Required work
Every record is to be transcribed exactly as written.

[Data items]
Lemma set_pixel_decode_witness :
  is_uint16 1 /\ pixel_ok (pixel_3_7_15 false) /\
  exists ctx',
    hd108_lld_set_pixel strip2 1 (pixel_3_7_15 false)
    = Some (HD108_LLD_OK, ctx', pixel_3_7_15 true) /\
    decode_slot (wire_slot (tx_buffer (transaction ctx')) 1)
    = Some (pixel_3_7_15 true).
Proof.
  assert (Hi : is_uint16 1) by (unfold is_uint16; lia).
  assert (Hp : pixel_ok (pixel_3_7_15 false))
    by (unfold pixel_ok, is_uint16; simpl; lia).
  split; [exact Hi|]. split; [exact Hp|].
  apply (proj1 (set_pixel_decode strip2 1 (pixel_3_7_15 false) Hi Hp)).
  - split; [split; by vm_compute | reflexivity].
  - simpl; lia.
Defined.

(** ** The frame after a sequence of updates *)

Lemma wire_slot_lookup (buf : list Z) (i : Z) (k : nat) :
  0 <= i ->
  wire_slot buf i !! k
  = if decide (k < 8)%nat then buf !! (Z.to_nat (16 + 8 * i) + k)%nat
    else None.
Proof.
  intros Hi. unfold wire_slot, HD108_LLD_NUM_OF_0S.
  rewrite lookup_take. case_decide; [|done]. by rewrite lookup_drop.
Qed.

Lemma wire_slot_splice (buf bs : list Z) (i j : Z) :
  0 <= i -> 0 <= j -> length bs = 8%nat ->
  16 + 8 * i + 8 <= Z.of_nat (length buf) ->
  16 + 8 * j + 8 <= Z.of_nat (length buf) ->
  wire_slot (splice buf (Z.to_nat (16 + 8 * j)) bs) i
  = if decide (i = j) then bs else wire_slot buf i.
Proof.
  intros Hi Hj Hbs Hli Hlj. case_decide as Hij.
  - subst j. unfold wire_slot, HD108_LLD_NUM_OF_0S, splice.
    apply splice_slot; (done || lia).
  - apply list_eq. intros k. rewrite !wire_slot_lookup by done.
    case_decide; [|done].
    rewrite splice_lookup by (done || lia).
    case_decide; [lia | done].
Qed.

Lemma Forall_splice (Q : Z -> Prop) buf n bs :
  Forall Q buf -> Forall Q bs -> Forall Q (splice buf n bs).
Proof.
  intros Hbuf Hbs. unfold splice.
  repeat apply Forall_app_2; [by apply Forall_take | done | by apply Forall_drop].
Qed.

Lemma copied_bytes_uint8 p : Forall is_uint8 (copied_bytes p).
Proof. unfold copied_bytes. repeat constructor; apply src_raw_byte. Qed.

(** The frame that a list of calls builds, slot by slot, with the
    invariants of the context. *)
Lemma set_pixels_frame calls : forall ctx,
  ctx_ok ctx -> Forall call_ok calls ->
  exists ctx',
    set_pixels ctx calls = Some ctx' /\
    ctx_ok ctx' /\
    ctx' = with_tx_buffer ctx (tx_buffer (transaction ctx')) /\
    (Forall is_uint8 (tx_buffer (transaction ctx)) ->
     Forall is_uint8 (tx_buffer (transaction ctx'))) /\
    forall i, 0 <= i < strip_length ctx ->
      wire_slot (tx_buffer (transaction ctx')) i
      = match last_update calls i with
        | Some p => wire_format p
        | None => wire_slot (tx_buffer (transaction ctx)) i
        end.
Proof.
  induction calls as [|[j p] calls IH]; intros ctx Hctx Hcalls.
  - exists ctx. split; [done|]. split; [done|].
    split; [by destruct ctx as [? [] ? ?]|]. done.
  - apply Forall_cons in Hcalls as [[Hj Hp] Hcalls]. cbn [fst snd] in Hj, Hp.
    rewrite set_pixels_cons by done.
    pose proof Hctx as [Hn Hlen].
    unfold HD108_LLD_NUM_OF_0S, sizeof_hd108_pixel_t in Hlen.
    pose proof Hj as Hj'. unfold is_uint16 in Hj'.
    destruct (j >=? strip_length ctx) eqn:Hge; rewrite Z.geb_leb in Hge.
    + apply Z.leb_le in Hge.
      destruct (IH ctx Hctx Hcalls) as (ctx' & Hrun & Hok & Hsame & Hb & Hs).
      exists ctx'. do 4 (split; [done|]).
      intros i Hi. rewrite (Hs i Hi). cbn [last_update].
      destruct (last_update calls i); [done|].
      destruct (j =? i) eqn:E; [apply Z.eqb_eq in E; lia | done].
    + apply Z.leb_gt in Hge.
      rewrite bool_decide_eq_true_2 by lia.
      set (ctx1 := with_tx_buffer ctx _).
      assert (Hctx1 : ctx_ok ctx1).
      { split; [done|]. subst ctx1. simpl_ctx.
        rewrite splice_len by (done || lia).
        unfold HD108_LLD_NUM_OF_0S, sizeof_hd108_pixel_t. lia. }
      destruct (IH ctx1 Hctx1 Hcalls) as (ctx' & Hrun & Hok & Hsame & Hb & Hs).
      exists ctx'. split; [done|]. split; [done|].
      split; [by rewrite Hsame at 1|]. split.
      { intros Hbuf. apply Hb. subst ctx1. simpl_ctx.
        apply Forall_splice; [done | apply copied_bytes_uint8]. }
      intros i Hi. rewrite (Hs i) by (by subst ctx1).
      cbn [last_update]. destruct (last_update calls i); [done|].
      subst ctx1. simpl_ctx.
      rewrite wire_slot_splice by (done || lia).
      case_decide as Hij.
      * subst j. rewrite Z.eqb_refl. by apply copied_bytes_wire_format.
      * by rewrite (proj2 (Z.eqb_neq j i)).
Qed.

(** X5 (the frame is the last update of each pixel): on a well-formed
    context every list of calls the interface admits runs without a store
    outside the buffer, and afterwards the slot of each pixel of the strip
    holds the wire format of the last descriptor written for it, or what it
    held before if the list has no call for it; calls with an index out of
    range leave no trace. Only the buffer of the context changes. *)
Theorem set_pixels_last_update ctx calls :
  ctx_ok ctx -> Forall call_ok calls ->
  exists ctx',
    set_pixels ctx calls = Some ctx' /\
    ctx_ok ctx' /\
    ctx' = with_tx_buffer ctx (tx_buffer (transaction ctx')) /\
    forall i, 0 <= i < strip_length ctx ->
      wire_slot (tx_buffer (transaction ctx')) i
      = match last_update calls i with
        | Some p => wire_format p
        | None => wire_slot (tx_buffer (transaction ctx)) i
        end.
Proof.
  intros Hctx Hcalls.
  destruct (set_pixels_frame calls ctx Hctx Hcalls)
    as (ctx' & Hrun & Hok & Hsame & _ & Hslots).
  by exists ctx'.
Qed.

Solution to this exercise
Lemma set_pixel_decode_witness :
  is_uint16 1 /\ pixel_ok (pixel_3_7_15 false) /\
  exists ctx',
    hd108_lld_set_pixel strip2 1 (pixel_3_7_15 false)
    = Some (HD108_LLD_OK, ctx', pixel_3_7_15 true) /\
    decode_slot (wire_slot (tx_buffer (transaction ctx')) 1)
    = Some (pixel_3_7_15 true).
Proof.
  assert (Hi : is_uint16 1) by (unfold is_uint16; lia).
  assert (Hp : pixel_ok (pixel_3_7_15 false))
    by (unfold pixel_ok, is_uint16; simpl; lia).
  split; [exact Hi|]. split; [exact Hp|].
  apply (proj1 (set_pixel_decode strip2 1 (pixel_3_7_15 false) Hi Hp)).
  - split; [split; by vm_compute | reflexivity].
  - simpl; lia.
Defined.

(** ** The frame after a sequence of updates *)

Lemma wire_slot_lookup (buf : list Z) (i : Z) (k : nat) :
  0 <= i ->
  wire_slot buf i !! k
  = if decide (k < 8)%nat then buf !! (Z.to_nat (16 + 8 * i) + k)%nat
    else None.
Proof.
  intros Hi. unfold wire_slot, HD108_LLD_NUM_OF_0S.
  rewrite lookup_take. case_decide; [|done]. by rewrite lookup_drop.
Qed.

Lemma wire_slot_splice (buf bs : list Z) (i j : Z) :
  0 <= i -> 0 <= j -> length bs = 8%nat ->
  16 + 8 * i + 8 <= Z.of_nat (length buf) ->
  16 + 8 * j + 8 <= Z.of_nat (length buf) ->
  wire_slot (splice buf (Z.to_nat (16 + 8 * j)) bs) i
  = if decide (i = j) then bs else wire_slot buf i.
Proof.
  intros Hi Hj Hbs Hli Hlj. case_decide as Hij.
  - subst j. unfold wire_slot, HD108_LLD_NUM_OF_0S, splice.
    apply splice_slot; (done || lia).
  - apply list_eq. intros k. rewrite !wire_slot_lookup by done.
    case_decide; [|done].
    rewrite splice_lookup by (done || lia).
    case_decide; [lia | done].
Qed.

Lemma Forall_splice (Q : Z -> Prop) buf n bs :
  Forall Q buf -> Forall Q bs -> Forall Q (splice buf n bs).
Proof.
  intros Hbuf Hbs. unfold splice.
  repeat apply Forall_app_2; [by apply Forall_take | done | by apply Forall_drop].
Qed.

Lemma copied_bytes_uint8 p : Forall is_uint8 (copied_bytes p).
Proof. unfold copied_bytes. repeat constructor; apply src_raw_byte. Qed.

(** The frame that a list of calls builds, slot by slot, with the
    invariants of the context. *)
Lemma set_pixels_frame calls : forall ctx,
  ctx_ok ctx -> Forall call_ok calls ->
  exists ctx',
    set_pixels ctx calls = Some ctx' /\
    ctx_ok ctx' /\
    ctx' = with_tx_buffer ctx (tx_buffer (transaction ctx')) /\
    (Forall is_uint8 (tx_buffer (transaction ctx)) ->
     Forall is_uint8 (tx_buffer (transaction ctx'))) /\
    forall i, 0 <= i < strip_length ctx ->
      wire_slot (tx_buffer (transaction ctx')) i
      = match last_update calls i with
        | Some p => wire_format p
        | None => wire_slot (tx_buffer (transaction ctx)) i
        end.
Proof.
  induction calls as [|[j p] calls IH]; intros ctx Hctx Hcalls.
  - exists ctx. split; [done|]. split; [done|].
    split; [by destruct ctx as [? [] ? ?]|]. done.
  - apply Forall_cons in Hcalls as [[Hj Hp] Hcalls]. cbn [fst snd] in Hj, Hp.
    rewrite set_pixels_cons by done.
    pose proof Hctx as [Hn Hlen].
    unfold HD108_LLD_NUM_OF_0S, sizeof_hd108_pixel_t in Hlen.
    pose proof Hj as Hj'. unfold is_uint16 in Hj'.
    destruct (j >=? strip_length ctx) eqn:Hge; rewrite Z.geb_leb in Hge.
    + apply Z.leb_le in Hge.
      destruct (IH ctx Hctx Hcalls) as (ctx' & Hrun & Hok & Hsame & Hb & Hs).
      exists ctx'. do 4 (split; [done|]).
      intros i Hi. rewrite (Hs i Hi). cbn [last_update].
      destruct (last_update calls i); [done|].
      destruct (j =? i) eqn:E; [apply Z.eqb_eq in E; lia | done].
    + apply Z.leb_gt in Hge.
      rewrite bool_decide_eq_true_2 by lia.
      set (ctx1 := with_tx_buffer ctx _).
      assert (Hctx1 : ctx_ok ctx1).
      { split; [done|]. subst ctx1. simpl_ctx.
        rewrite splice_len by (done || lia).
        unfold HD108_LLD_NUM_OF_0S, sizeof_hd108_pixel_t. lia. }
      destruct (IH ctx1 Hctx1 Hcalls) as (ctx' & Hrun & Hok & Hsame & Hb & Hs).
      exists ctx'. split; [done|]. split; [done|].
      split; [by rewrite Hsame at 1|]. split.
      { intros Hbuf. apply Hb. subst ctx1. simpl_ctx.
        apply Forall_splice; [done | apply copied_bytes_uint8]. }
      intros i Hi. rewrite (Hs i) by (by subst ctx1).
      cbn [last_update]. destruct (last_update calls i); [done|].
      subst ctx1. simpl_ctx.
      rewrite wire_slot_splice by (done || lia).
      case_decide as Hij.
      * subst j. rewrite Z.eqb_refl. by apply copied_bytes_wire_format.
      * by rewrite (proj2 (Z.eqb_neq j i)).
Qed.

(** X5 (the frame is the last update of each pixel): on a well-formed
    context every list of calls the interface admits runs without a store
    outside the buffer, and afterwards the slot of each pixel of the strip
    holds the wire format of the last descriptor written for it, or what it
    held before if the list has no call for it; calls with an index out of
    range leave no trace. Only the buffer of the context changes. *)
Theorem set_pixels_last_update ctx calls :
  ctx_ok ctx -> Forall call_ok calls ->
  exists ctx',
    set_pixels ctx calls = Some ctx' /\
    ctx_ok ctx' /\
    ctx' = with_tx_buffer ctx (tx_buffer (transaction ctx')) /\
    forall i, 0 <= i < strip_length ctx ->
      wire_slot (tx_buffer (transaction ctx')) i
      = match last_update calls i with
        | Some p => wire_format p
        | None => wire_slot (tx_buffer (transaction ctx)) i
        end.
Proof.
  intros Hctx Hcalls.
  destruct (set_pixels_frame calls ctx Hctx Hcalls)
    as (ctx' & Hrun & Hok & Hsame & _ & Hslots).
  by exists ctx'.
Qed.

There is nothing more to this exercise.